• _Work instructions_
Copy the lines below exactly. Start at the first and finish with the line containing "handle API_KEY uuidv4 (PutProduct".

*** Opening of Task inputs ***

(** C6. An authenticated PUT of a valid candidate: when no product has the
    identifier the answer is NotFound (404) and the state is unchanged;
    when one has, the first such record is overwritten by the record of the
    same identifier built from the normalized candidate, at the same
    position, the other positions and the length of the collection are
    unchanged, the updated record is returned, and a GET of the identifier
    afterwards returns it. *)
Theorem replace_in_place (id : string) (body : list (string * value))
    (st : state) :
  validation_errors body = [] ->
  let put :=
    handle API_KEY uuidv4 (PutProduct id (Some (validApiKey API_KEY)) body) st in
  (Forall (fun p => Product.id p <> id) (products st) ->
   put = ({| status := 404;
             body := Failure "NotFoundError" "Product not found" |}, st)) /\
  (Exists (fun p => Product.id p = id) (products st) ->
   exists i old p,
     products st !! i = Some old /\ Product.id old = id /\
     (forall j earlier, (j < i)%nat -> products st !! j = Some earlier ->
                        Product.id earlier <> id) /\
     built id body p /\
     put = ({| status := 200;
               body := Message "Product updated successfully" p |},
            {| products := <[i := p]> (products st); calls := calls st |}) /\
     length (products (snd put)) = length (products st) /\
     (forall j, j <> i -> products (snd put) !! j = products st !! j) /\
     products (snd put) !! i = Some p /\
     fst (handle API_KEY uuidv4 (GetProduct id) (snd put)) =
       {| status := 200; body := OneProduct p |}).
Proof.
  intros Hv put. pose proof (put_accepted id body st Hv) as H. fold put in H.
  split.
  - intros Hnone.
    assert (Arr.findIndex (fun p => String.eqb (Product.id p) id) (products st)
            = None) as E.
    { apply findIndex_None. eapply Forall_impl; [exact Hnone |].
      intros p Hp. now apply String.eqb_neq. }
    now rewrite E in H.
  - intros Hsome.
    destruct (Arr.findIndex _ (products st)) as [i|] eqn:Ei.
    + destruct H as (p & Hb & _ & Hid & Hput).
      pose proof (findIndex_insert _ _ _ p Ei) as Hfind.
      apply findIndex_Some in Ei as (old & Hold & Heq & Hfirst).
      cbv beta in Heq. apply String.eqb_eq in Heq.
      assert (i < length (products st))%nat as Hi
        by (eapply lookup_lt_Some; exact Hold).
      exists i, old, p. rewrite Hput. cbn [snd products].
      split; [exact Hold |]. split; [exact Heq |].
      split.
      { intros j earlier Hj He. apply String.eqb_neq. now apply (Hfirst j). }
      split; [exact Hb |]. split; [reflexivity |].
      split; [apply length_insert |].
      split; [intros j Hj; now apply list_lookup_insert_ne |].
      split; [now apply list_lookup_insert_eq |].
      unfold handle, route, get_product, bind, get. cbn [products].
      rewrite find_findIndex, Hfind by (rewrite Hid; apply String.eqb_refl).
      cbn. now rewrite list_lookup_insert_eq.
    + apply findIndex_None in Ei. apply Exists_exists in Hsome as (p & Hin & Hp).
      rewrite Forall_forall in Ei. specialize (Ei p Hin). cbv beta in Ei.
      apply String.eqb_neq in Ei. contradiction.
Qed.

End Store.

*** Close of Task inputs ***

• _Task response_
(** C6. An authenticated PUT of a valid candidate: when no product has the
    identifier the answer is NotFound (404) and the state is unchanged;
    when one has, the first such record is overwritten by the record of the
    same identifier built from the normalized candidate, at the same
    position, the other positions and the length of the collection are
    unchanged, the updated record is returned, and a GET of the identifier
    afterwards returns it. *)
Theorem replace_in_place (id : string) (body : list (string * value))
    (st : state) :
  validation_errors body = [] ->
  let put :=
    handle API_KEY uuidv4 (PutProduct id (Some (validApiKey API_KEY)) body) st in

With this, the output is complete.